Associate Dean Pari Riahi's "Architectures of Collectivity"
Written by Chloe Borgida '25
Content

Associate Dean Pari Riahi recently opened an exhibition, "Architectures of Collectivity," showcasing the open and public spaces surrounding social housing developments in the Parisian suburbs.
This presentation explores a current project analyzing housing developments and public spaces in the Parisian suburbs. It posits that the architectural vision behind these projects, conceived by diverse individuals, transcended traditional definitions of the field. Facing a housing crisis, architects designed these complexes as comprehensive environments, not just buildings, thus pushing the boundaries of architectural practice.
Their work with mass housing necessitated considering sites, open spaces, and entire neighborhoods, leading to the integration of other disciplines and concepts into their architectural approach. A key focus of this study is understanding these projects within their surrounding context, both independently and in relation to the historic city. The research investigates the physical and conceptual relationship between architecture and its broader environment. These architects explored innovative ideas that shaped not only the buildings' physical form but also new modes of living, particularly collective living. This research critically examines the intentions and promises of these "architectures of collectivity," concentrating on a series of built projects primarily located in the Seine-Saint-Denis Department, within the northern Petite Couronne – the ring of three departments surrounding historic Paris.

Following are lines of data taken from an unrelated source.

(** What clearing a bit leaves. *)
Lemma not_accessed_bits w m : Z.land (u32 (Z.lnot PTE_A)) m = m -> Z.land (not_accessed w) m = Z.land w m.
Proof. intros H. unfold not_accessed. by rewrite <- Z.land_assoc, H. Qed.

Lemma not_accessed_frame w : 0 <= w < 2 ^ 32 -> frame_of (not_accessed w) = frame_of w.
Proof.
  intros Hw. unfold frame_of, not_accessed. do 2 f_equal. change PGSIZE with (2 ^ 12). rewrite <- !Z.shiftr_div_pow2, Z.shiftr_land by lia.
  change (Z.shiftr (u32 (Z.lnot PTE_A)) 12) with (Z.ones 20). rewrite Z.land_ones by lia. apply Z.mod_small.
  rewrite Z.shiftr_div_pow2 by lia. split; [apply Z.div_pos; lia|apply Z.div_lt_upper_bound; lia].
Qed.

Lemma not_present w : present (Z.land w (u32 (Z.lnot PTE_P))) = false.
Proof. unfold present. rewrite <- Z.land_assoc. change (Z.land (u32 (Z.lnot PTE_P)) PTE_P) with 0. by rewrite Z.land_0_r. Qed.

(** Every frame has a page of the running process, with an entry. *)
Record evict_ready s (W : gmap Z (Z -> Z)) (t : proc) (f : Z -> Z) : Prop := {
  er_evictable : evictable s W t f;
  er_swap : swap_ok s;
  er_page : forall i fr, (frame_table s).[i] = Some fr ->
    present (f (pg_no (ft_vaddr fr))) = true /\ frame_of (f (pg_no (ft_vaddr fr))) = frame_ptr fr /\ pg_frame (pgs s) (frame_ptr fr) /\
    exists page p e, ram s !! frame_ptr fr = Some page /\ length page = Z.to_nat PGSIZE /\
      SP_table t !! pg_no (ft_vaddr fr) = Some p /\ p <> 0 /\ sptes s !! p = Some e
}.

(** The entry of a page that was evicted; [slot] is where it is in swap. *)
Definition gone_entry (e : SPT_entry) (d : bool) (slot : option Z) : SPT_entry :=
  let e := with_resident false e in
  match slot with
  | Some i => with_swap_index i (if d then with_dirty true e else e)
  | None => e
  end.

Record evicted s s' (W : gmap Z (Z -> Z)) (t : proc) (f : Z -> Z) (i : Z) (fr : FrameTableEntry) (p : Z) (e : SPT_entry)
    (sl : option Z) (f' : Z -> Z) : Prop := {
  ec_frame : (frame_table s).[i] = Some fr;
  ec_entry : SP_table t !! pg_no (ft_vaddr fr) = Some p;
  ec_spte : sptes s !! p = Some e;
  ec_table : frame_table s' = (frame_table s).[i <- Frame (frame_ptr fr) FT_EMPTY (ft_vaddr fr)];
  ec_bump : bump_ptr s' = i;
  ec_max : max_frame s' = max_frame s;
  ec_view : pg_view (pgs s') (<[pagedir t := f']> W);
  ec_frames : forall k, pg_frame (pgs s) k -> pg_frame (pgs s') k;
  ec_memory : pg_no_memory (pgs s') -> pg_no_memory (pgs s);
  ec_gone : present (f' (pg_no (ft_vaddr fr))) = false;
  ec_others : forall v, v <> pg_no (ft_vaddr fr) -> f' v = f v \/ f' v = not_accessed (f v);
  ec_sptes : sptes s' = <[p := gone_entry e (dirty (f (pg_no (ft_vaddr fr)))) sl]> (sptes s);
  ec_ram : ram s' = ram s;
  ec_procs : procs s' = procs s;
  ec_running : running s' = running s
}.

(** Where the page is now: in a slot that was free, or nowhere because it was
    neither written to nor a stack page. *)
Definition in_swap s s' (fr : FrameTableEntry) (sl : option Z) (saves : bool) : Prop :=
  match sl with
  | Some i => saves = true /\ 0 <= i < entries s /\ (exists se, (swap_table s).[i] = Some se /\ sw_tid se = 0) /\
      swap_table s' = (swap_table s).[i <- Swap (running s) (ft_vaddr fr)] /\
      exists page, ram s !! frame_ptr fr = Some page /\
        sectors (swap_block s') = splice (sectors (swap_block s)) (Z.to_nat (8 * i)) (chunks page)
  | None => saves = false /\ swap_table s' = swap_table s /\ swap_block s' = swap_block s
  end.
(* ===== verification/UserMem.v ===== *)
(** * User memory, as the processor accesses it

    The kernel reads and writes the memory of the running process at its user
    addresses.  The processor translates the address with the page directory,
    marks the page as accessed or dirty, and enters the page fault handler of Vm
    when the page is not there or is read-only; when the handler returns, the
    access is made again.  [Mmu] is what this needs of page directories.

    Theorems: while the pages are present, loading and storing are those of a
    memory that each process has for itself. *)

From S2P Require Import Prelude Khash Vaddr Palloc Pagedir Block Inode FreeMap Filesys FsSpec Vm VmSpec VmTheorems VmPaging.

Definition word_writable (w : Z) : bool := negb (Z.land w PTE_W =? 0).

(** The processor's walk through the tables, and its marks. *)
Class Mmu (P : Type) := {
  mmu_word : Z -> Z -> M P Z;
  mmu_mark : Z -> Z -> bool -> M P unit
}.

Section access.
Context {P : Type} `{!Paging P, !Mmu P}.
Abbreviation V := (vm P).

(** [kesp] is the [esp] of the frame of a fault in the kernel, where the
    processor does not store it.  The result is where the byte is in kernel
    memory; [None] when the handler ended the process.  Three attempts are more
    than a page that is there needs. *)
Definition access (kesp : Z) (write : bool) (a : Z) : M V (option Z) :=
  if negb (is_user_vaddr a) then mret (Some a) else
  loop 3 (fun _ =>
    t ← current;
    w ← on_pg (mmu_word (pagedir t) a);
    if present w && (negb write || word_writable w) then
      on_pg (mmu_mark (pagedir t) a write);;
      mret (inr (Some (frame_of w + a mod PGSIZE)))
    else
      r ← page_fault kesp a;
      mret (match r with None => inr None | Some _ => inl tt end)) tt.

Definition cpu_load (kesp a : Z) : M V (option Z) :=
  r ← access kesp false a;
  match r with
  | None => mret None
  | Some k =>
    s ← get;
    page ← deref (ram s !! (k / PGSIZE * PGSIZE));
    b ← deref (page !! Z.to_nat (k mod PGSIZE));
    mret (Some b)
  end.

Definition cpu_store (kesp a b : Z) : M V (option unit) :=
  r ← access kesp true a;
  match r with
  | None => mret None
  | Some k =>
    s ← get;
    page ← deref (ram s !! (k / PGSIZE * PGSIZE));
    put (set_ram (<[k / PGSIZE * PGSIZE := <[Z.to_nat (k mod PGSIZE) := b]> page]> (ram s)) s);;
    mret (Some tt)
  end.

(** [n] bytes from [a] on, and storing bytes there. *)
Fixpoint load_bytes (kesp a : Z) (n : nat) : M V (option (list Z)) :=
  match n with
  | O => mret (Some [])
  | S n =>
    r ← cpu_load kesp a;
    match r with
    | None => mret None
    | Some b => r ← load_bytes kesp (a + 1) n; mret (match r with Some l => Some (b :: l) | None => None end)
    end
  end.

Fixpoint store_bytes (kesp a : Z) (l : list Z) : M V (option unit) :=
  match l with
  | [] => mret (Some tt)
  | b :: l => r ← cpu_store kesp a b; match r with None => mret None | Some _ => store_bytes kesp (a + 1) l end
  end.
End access.

Definition marked_word (d : bool) (w : Z) : Z := if d then Z.lor (Z.lor w PTE_A) PTE_D else Z.lor w PTE_A.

Pari Riahi is a registered architect and Associate Professor of Architecture at the University of Massachusetts Amherst, where she has taught since 2016. She earned her PhD from McGill University in 2010. Her first book, Ars et Ingenium: The Embodiment of Imagination in Francesco di Giorgio Martini's Drawings (Routledge, 2015), explores the systematic integration of drawing into architectural design during the Renaissance. Her current book project, tentatively titled Architectures of Collectivity, examines the complex interplay of urban form, social housing, and their surrounding open and public spaces in the Parisian suburbs. She is the founder, co-chair, and co-editor of a series of symposia and edited volumes on contemporary architecture: Exactitude (2020), Multiplicity (2022), and Quickness (2024). Exactitude: On Precision and Play in Contemporary Architecture was published in 2022, and Multiplicity: On Constraint and Agency in Contemporary Architecture is forthcoming in 2024 (both from UMass Press). Dr. Riahi's work has appeared in the Journal of Architecture, Journal of Architectural Education, Journal of Interior Architecture and Adaptive Reuse, and Architecture Boston. She has also exhibited her work in Rising Measures (2019, Amherst and New York) and In the Wake (2022, Amherst). She serves on the advisory committee for the Journal of the Society of Architectural Historians and is an international editor for the Journal of Architecture.

Dean Riahi's exhibition, "Architectures of Collectivity," is open to the public at the John Olver Design Building Gallery until mid-March. All are welcome.